[DATA SUPPLIED — start]
(* ===== verification/Discovery.v ===== *)
(** * Cluster discovery

    [findLocationClusters] and its helpers [trySkipTransientPoints],
    [tryCreateVisitCluster] and [createTravelCluster] of
    [src/src/store/locationEnhancer.js] (lines 147-387), parametric in the
    [Metric] interface of [Geometry.v].

    Each JavaScript [while]/[for] loop is a Fixpoint with fuel returning an
    [option]: [None] stands both for running out of fuel and for a
    TypeError of the JavaScript code (reading a field of [undefined]).  The
    adequacy theorems show that neither happens with the fuel the wrappers
    give.  The invariant of the result is the inductive [tiling]: the
    clusters follow the cursor of the scan from [0] to [n], each visit
    spanning from its cursor to the next one (possibly with holes: the
    skipped transient points) and each travel being a run of consecutive
    indices of the size the code computes. *)

From stdpp Require Import base list options.
From Stdlib Require Import ZArith QArith Sorted Permutation Lia.
From S2P Require Import Prelude Geometry Points.
Local Open Scope nat_scope.
Local Open Scope locenh_scope.

(** [cluster.type]. *)
Inductive ClusterType := Visit | Travel.

#[export] Instance ClusterType_eq_dec : EqDecision ClusterType.
Proof. solve_decision. Defined.

(** A cluster object.  [centerLat]/[centerLon] are set on successful
    visits (lines 284-285); [travelStartTime]/[travelEndTime] are added by
    [processClusterToLocations] (lines 552-553). *)
Record Cluster := mkCluster {
  ctype : ClusterType;
  pointIndices : list nat;
  startTime : Z;
  endTime : Z;
  centerLat : option Q;
  centerLon : option Q;
  travelStartTime : option Z;
  travelEndTime : option Z
}.

(** [workingLocations[k]] with a possibly negative integer index. *)
Definition zlookup {A} (l : list A) (k : Z) : option A :=
  if (k <? 0)%Z then None else l !! Z.to_nat k.

Section Engine.
Context `{M : Metric}.

(** ** [trySkipTransientPoints] (lines 351-387) *)

Record SkipResult := mkSkip { shouldSkip : bool; continueFromIndex : nat }.

(** The [for] loop of lines 363-380: [fuel] counts the iterations left
    before [k] reaches [startIndex + maxLookahead]; the loop also stops
    at the end of the array. *)
Fixpoint lookaheadScan (locs : list LocationPoint) (center : Coord) (clusterRadius : Q)
    (k fuel : nat) : option nat :=
  match fuel with
  | 0 => None
  | S fuel' =>
      match locs !! k with
      | None => None
      | Some p =>
          if within clusterRadius center (coord p) then Some k
          else lookaheadScan locs center clusterRadius (S k) fuel'
      end
  end.

Definition trySkipTransientPoints (workingLocations : list LocationPoint) (startIndex : nat)
    (centerLat centerLon : Q) (clusterRadius : Q) (minTravelClusterSize : nat) : SkipResult :=
  let maxLookahead := minTravelClusterSize + 1 in
  match lookaheadScan workingLocations (mkCoord centerLat centerLon) clusterRadius
          startIndex maxLookahead with
  | Some k => mkSkip true k
  | None => mkSkip false startIndex
  end.

(** ** [tryCreateVisitCluster] (lines 212-297) *)

(** Lines 250-257: the mean of the coordinates of the absorbed points. *)
Definition centroidOf (workingLocations : list LocationPoint) (idxs : list nat) : option (Q * Q) :=
  pts <- mapM (fun idx => workingLocations !! idx) idxs;
  let n := inject_Z (Z.of_nat (length pts)) in
  Some ((qsum (map lat pts) / n)%Q, (qsum (map lon pts) / n)%Q).

(** The mutable state of the growth loop: the cluster under
    construction, the running centre and the index [j]. *)
Record GrowState := mkGrow { gcluster : Cluster; gLat : Q; gLon : Q; gj : nat }.

(** Lines 245-247: push index [j] and update [endTime]. *)
Definition absorb (c : Cluster) (j : nat) (t : Z) : Cluster :=
  mkCluster (ctype c) (pointIndices c ++ [j]) (startTime c) t
    (centerLat c) (centerLon c) (travelStartTime c) (travelEndTime c).

(** The [while] loop of lines 237-280. *)
Fixpoint growLoop (fuel : nat) (workingLocations : list LocationPoint) (clusterRadius : Q)
    (minTravelClusterSize : nat) (st : GrowState) : option GrowState :=
  match fuel with
  | 0 => None
  | S fuel' =>
      match workingLocations !! gj st with
      | None => Some st
      | Some pj =>
          if within clusterRadius (mkCoord (gLat st) (gLon st)) (coord pj) then
            let c := absorb (gcluster st) (gj st) (pointTime pj) in
            '(cLat, cLon) <- centroidOf workingLocations (pointIndices c);
            growLoop fuel' workingLocations clusterRadius minTravelClusterSize
              (mkGrow c cLat cLon (S (gj st)))
          else
            let sr := trySkipTransientPoints workingLocations (gj st) (gLat st) (gLon st)
                        clusterRadius minTravelClusterSize in
            if shouldSkip sr then
              growLoop fuel' workingLocations clusterRadius minTravelClusterSize
                (mkGrow (gcluster st) (gLat st) (gLon st) (continueFromIndex sr))
            else Some st
      end
  end.

Record VisitResult := mkVisit { success : bool; vcluster : option Cluster; nextIndex : nat }.

Definition tryCreateVisitCluster (workingLocations : list LocationPoint) (startIndex : nat)
    (clusterRadius : Q) (minVisitClusterSize minTravelClusterSize : nat) : option VisitResult :=
  p0 <- workingLocations !! startIndex;
  let c0 := mkCluster Visit [startIndex] (pointTime p0) (pointTime p0) None None None None in
  st <- growLoop (S (length workingLocations)) workingLocations clusterRadius
         minTravelClusterSize (mkGrow c0 (lat p0) (lon p0) (S startIndex));
  let c := gcluster st in
  if minVisitClusterSize <=? length (pointIndices c) then
    Some (mkVisit true
            (Some (mkCluster (ctype c) (pointIndices c) (startTime c) (endTime c)
                     (Some (gLat st)) (Some (gLon st)) (travelStartTime c) (travelEndTime c)))
            (gj st))
  else Some (mkVisit false None (gj st)).

(** ** [createTravelCluster] (lines 307-338) *)

(** The index arithmetic is on integers, as in JavaScript: with
    [minVisitClusterSize = 0] the end index precedes the start index. *)
Definition createTravelCluster (workingLocations : list LocationPoint) (startIndex : nat)
    (minVisitClusterSize : nat) : option Cluster :=
  let pointCount := (Z.of_nat minVisitClusterSize - 1)%Z in
  let endIndex := Z.min (Z.of_nat startIndex + pointCount - 1)
                        (Z.of_nat (length workingLocations) - 1) in
  let pointIndices := seq startIndex (Z.to_nat (endIndex - Z.of_nat startIndex + 1)) in
  pStart <- workingLocations !! startIndex;
  pEnd <- zlookup workingLocations endIndex;
  Some (mkCluster Travel pointIndices (pointTime pStart) (pointTime pEnd) None None None None).

(** ** [findLocationClusters] (lines 147-200) *)

(** The [while] loop of lines 164-194.  A travel cluster with no indices
    would set [i] to [NaN] (line 192), which ends the loop. *)
Fixpoint findLoop (fuel : nat) (workingLocations : list LocationPoint) (clusterRadius : Q)
    (minVisitClusterSize minTravelClusterSize : nat) (i : nat) : option (list Cluster) :=
  match fuel with
  | 0 => None
  | S fuel' =>
      if i <? length workingLocations then
        visitResult <- tryCreateVisitCluster workingLocations i clusterRadius
                        minVisitClusterSize minTravelClusterSize;
        if success visitResult then
          c <- vcluster visitResult;
          rest <- findLoop fuel' workingLocations clusterRadius minVisitClusterSize
                   minTravelClusterSize (nextIndex visitResult);
          Some (c :: rest)
        else
          travelCluster <- createTravelCluster workingLocations i minVisitClusterSize;
          match last (pointIndices travelCluster) with
          | Some l =>
              rest <- findLoop fuel' workingLocations clusterRadius minVisitClusterSize
                       minTravelClusterSize (S l);
              Some (travelCluster :: rest)
          | None => Some [travelCluster]
          end
      else Some []
  end.

Definition findLocationClusters (locations : list LocationPoint) (clusterRadius : Q)
    (minVisitClusterSize minTravelClusterSize : nat) : option (list Cluster) :=
  if length locations <=? 1 then Some []
  else findLoop (S (length locations)) locations clusterRadius
         minVisitClusterSize minTravelClusterSize 0.

End Engine.
(** The forward [for] loop of lines 544-549 from index [i]: the
    [startTime] of the nearest visit from [i] on, or [null]. *)
Fixpoint findNextVisitStart (fuel : nat) (clusters : list Cluster) (i : nat) : option Z :=
  match fuel with
  | 0 => None
  | S fuel' =>
      match clusters !! i with
      | Some c => if is_visit c then Some (startTime c) else findNextVisitStart fuel' clusters (S i)
      | None => None
      end
  end.

(** Lines 532-554 for the cluster at [clusterIndex].  The pass mutates
    the travel clusters in place, but the loops only read [type],
    [startTime] and [endTime], which it never writes: reading the input
    list is the same as reading the array being updated. *)
Definition setTravelTiming (clusters : list Cluster) (clusterIndex : nat) (cluster : Cluster)
    : Cluster :=
  if is_travel cluster then
    let prevVisitEndTime := findPrevVisitEnd clusters clusterIndex in
    let nextVisitStartTime :=
      findNextVisitStart (length clusters) clusters (S clusterIndex) in
    mkCluster (ctype cluster) (pointIndices cluster) (startTime cluster) (endTime cluster)
      (centerLat cluster) (centerLon cluster)
      (Some (prevVisitEndTime ?|| startTime cluster))
      (Some (nextVisitStartTime ?|| endTime cluster))
  else cluster.

Definition firstPass (clusters : list Cluster) : list Cluster :=
  imap (setTravelTiming clusters) clusters.

(** ** Second pass (lines 558-608) *)

Record EmitState := mkEmit {
  visitCounter : nat;
  travelCounter : nat;
  finalLocations : list LocationPoint
}.

(** Lines 561-583: the visit point, built on the first point of the
    cluster.  [clusterPoints[0].tst] on an empty cluster is a
    [TypeError]. *)
Definition visitPoint (clusterPoints : list LocationPoint) (cluster : Cluster) (id : nat)
    : option LocationPoint :=
  first <- head clusterPoints;
  let n := inject_Z (Z.of_nat (length clusterPoints)) in
  let avgLat := (qsum (map lat clusterPoints) / n)%Q in
  let avgLon := (qsum (map lon clusterPoints) / n)%Q in
  Some (mkPoint avgLat avgLon (Some (pointTime first)) (timestamp first) (acc first) (alt first)
          (Some EvVisit) (Some id) (Some (startTime cluster)) (Some (endTime cluster))).

(** Lines 592-598: a travel point.  The code spreads
    [originalLocations[pointIndex]]; the model reads it and fails out of
    range (where the code would emit a point without coordinates). *)
Definition travelPoint (originalLocations : list LocationPoint) (cluster : Cluster)
    (id : nat) (pointIndex : nat) : option LocationPoint :=
  p <- originalLocations !! pointIndex;
  Some (withEvent p (Some EvTravel) (Some id) (travelStartTime cluster) (travelEndTime cluster)).

(** The body of the [forEach] of line 558 on one cluster. *)
Definition emitCluster (originalLocations : list LocationPoint) (st : EmitState)
    (cluster : Cluster) : option EmitState :=
  match ctype cluster with
  | Visit =>
      clusterPoints <- mapM (fun idx => originalLocations !! idx) (pointIndices cluster);
      vp <- visitPoint clusterPoints cluster (visitCounter st);
      Some (mkEmit (S (visitCounter st)) (travelCounter st) (finalLocations st ++ [vp]))
  | Travel =>
      pts <- mapM (travelPoint originalLocations cluster (travelCounter st)) (pointIndices cluster);
      Some (mkEmit (visitCounter st) (S (travelCounter st)) (finalLocations st ++ pts))
  end.
(* ===== verification/GeoKey.v ===== *)
(** * The geocoding cache key

    [`${lat.toFixed(4)},${lon.toFixed(4)}`] of [src/src/geocoding.js]
    (lines 18-19 and 357-358).  [Number.prototype.toFixed(4)] prints a
    minus sign for a negative number and then the digits of the integer
    [n] closest to [|x| * 10^4], the larger one on a tie.  The printed
    string is determined by the sign and [n] and determines them, so the
    key is modelled as the pair of these two values per coordinate.  The
    decimal value of [x] is taken exactly (the binary rounding of doubles
    is not modelled) and [|x| < 10^21], where [toFixed] switches to
    exponent notation, holds for coordinates. *)

From stdpp Require Import base list options.
From Stdlib Require Import ZArith QArith Qabs Qround Lia Lqa.
From S2P Require Import Prelude.

(** The string [x.toFixed(4)]: its sign and its digits. *)
Definition toFixed4 (x : Q) : bool * Z :=
  (negb (Qle_bool 0 x), Qfloor (Qabs x * 10000 + (1 # 2))).

Definition CacheKey : Type := (bool * Z) * (bool * Z).

Definition cacheKey (lat lon : Q) : CacheKey := (toFixed4 lat, toFixed4 lon).

#[export] Instance CacheKey_eq_dec : EqDecision CacheKey.
Proof. solve_decision. Defined.

(** ** Properties *)

Lemma toFixed4_digits_bounds (x : Q) :
  (inject_Z (snd (toFixed4 x)) <= Qabs x * 10000 + (1 # 2) < inject_Z (snd (toFixed4 x)) + 1)%Q.
Proof.
  unfold toFixed4. cbn [snd]. split; [apply Qfloor_le|].
  apply Qlt_le_trans with (inject_Z (Qfloor (Qabs x * 10000 + (1 # 2)) + 1)); [apply Qlt_floor|].
  rewrite inject_Z_plus. apply Qle_refl.
Qed.

Lemma toFixed4_sign (x : Q) : fst (toFixed4 x) = true <-> (x < 0)%Q.
Proof.
  unfold toFixed4. cbn [fst]. rewrite negb_true_iff. split.
  - intros H. apply Qnot_le_lt. intros Hle. apply Qle_bool_iff in Hle. congruence.
  - intros H. destruct (Qle_bool 0 x) eqn:E; [|done]. apply Qle_bool_iff in E.
    exfalso. apply (Qlt_not_le x 0); done.
Qed.

(** Two numbers printed alike by [toFixed(4)] differ by less than
    [10^-4]. *)
Lemma toFixed4_close (x y : Q) : toFixed4 x = toFixed4 y -> (Qabs (x - y) < 1 # 10000)%Q.
Proof.
  intros Heq.
  pose proof (toFixed4_digits_bounds x) as [Hx1 Hx2].
  pose proof (toFixed4_digits_bounds y) as [Hy1 Hy2].
  assert (Hd : snd (toFixed4 x) = snd (toFixed4 y)) by (by rewrite Heq).
  assert (Hs : (x < 0)%Q <-> (y < 0)%Q).
  { rewrite <- !toFixed4_sign. by rewrite Heq. }
  rewrite Hd in Hx1, Hx2.
  assert (Habs : (Qabs (Qabs x - Qabs y) < 1 # 10000)%Q).
  { apply Qabs_Qlt_condition. split; nra. }
  destruct (Qlt_le_dec x 0) as [Hxn|Hxp].
  - assert (Hyn : (y < 0)%Q) by (by apply Hs).
    rewrite (Qabs_neg x), (Qabs_neg y) in Habs by lra.
    rewrite Qabs_Qlt_condition in Habs |- *. lra.
  - assert (Hyp : (0 <= y)%Q) by (apply Qnot_lt_le; intros H; apply Hs in H; lra).
    rewrite (Qabs_pos x), (Qabs_pos y) in Habs by lra. exact Habs.
Qed.

(** A positive number below [1/20000] prints the digits [0.0000]. *)
Lemma toFixed4_small (y : Q) : (0 < y)%Q -> (y < 1 # 20000)%Q -> snd (toFixed4 y) = 0%Z.
Proof.
  intros Hy1 Hy2. unfold toFixed4. cbn [snd].
  assert (Hq : (1 # 2 < Qabs y * 10000 + (1 # 2) < 1)%Q) by (rewrite (Qabs_pos y) by lra; lra).
  pose proof (Qfloor_le (Qabs y * 10000 + (1 # 2))) as H1.
  pose proof (Qlt_floor (Qabs y * 10000 + (1 # 2))) as H2.
  set (n := Qfloor _) in *.
  assert (Ha : (n < 1)%Z) by (rewrite Zlt_Qlt; unfold inject_Z at 2; lra).
  assert (Hb : (-1 < n)%Z).
  { rewrite Zlt_Qlt. rewrite inject_Z_plus in H2. unfold inject_Z at 1. unfold inject_Z in H2 at 2. lra. }
  lia.
Qed.

(** [C26] Coordinates that share a cache key are less than [10^-4]
    degrees apart in latitude and in longitude (about 11 m): the cache
    never answers for a point with the name of a distant one. *)
Theorem cacheKey_close (lat1 lon1 lat2 lon2 : Q) :
  cacheKey lat1 lon1 = cacheKey lat2 lon2 ->
  (Qabs (lat1 - lat2) < 1 # 10000)%Q /\ (Qabs (lon1 - lon2) < 1 # 10000)%Q.
Proof. intros H. split; apply toFixed4_close; [exact (f_equal fst H) | exact (f_equal snd H)]. Qed.

Lemma cacheKey_close_witness :
  cacheKey (5932 # 100) (1806 # 100) = cacheKey (593200004 # 10000000) (1806 # 100) /\
  (Qabs ((5932 # 100) - (593200004 # 10000000)) < 1 # 10000)%Q /\
  (Qabs ((1806 # 100) - (1806 # 100)) < 1 # 10000)%Q.
Proof.
  assert (H : cacheKey (5932 # 100) (1806 # 100) = cacheKey (593200004 # 10000000) (1806 # 100))
    by (vm_compute; reflexivity).
  split; [exact H | exact (cacheKey_close _ _ _ _ H)].
Defined.

(** [C27] The key splits at the equator and at the prime meridian: a
    latitude [x] with [0 < x < 1/20000] and its opposite [-x] both print
    the digits [0.0000], but [-x] prints a minus sign, so two points less
    than [10^-4] degrees apart get different keys. *)
Theorem cacheKey_sign_split (x lon : Q) :
  (0 < x)%Q -> (x < 1 # 20000)%Q ->
  snd (toFixed4 x) = 0%Z /\ snd (toFixed4 (- x)) = 0%Z /\ cacheKey x lon <> cacheKey (- x) lon.
Proof.
  intros Hpos Hsmall.
  pose proof toFixed4_small as Hd.
  split; [by apply Hd|]. split.
  - unfold toFixed4. cbn [snd]. rewrite Qabs_opp. by apply (Hd x).
  - intros H. assert (Hs : fst (toFixed4 x) = fst (toFixed4 (- x))) by exact (f_equal (fun k => fst (fst k)) H).
    assert (Hn : fst (toFixed4 (- x)) = true) by (apply toFixed4_sign; lra).
    assert (Hp : fst (toFixed4 x) = false).
    { destruct (fst (toFixed4 x)) eqn:E; [|done]. apply toFixed4_sign in E. lra. }
    rewrite Hs in Hp. congruence.
Qed.

Lemma cacheKey_sign_split_witness :
  snd (toFixed4 (1 # 100000)) = 0%Z /\ snd (toFixed4 (- (1 # 100000))) = 0%Z /\
  cacheKey (1 # 100000) 18 <> cacheKey (- (1 # 100000)) 18.
Proof. apply cacheKey_sign_split; vm_compute; reflexivity. Defined.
[DATA SUPPLIED — finish]
▶ **TASK STATEMENT**:
In the records above, tally the lines where the word "which" appears, and give the number and nothing else.

▶ **FINISHED EXERCISE**:
2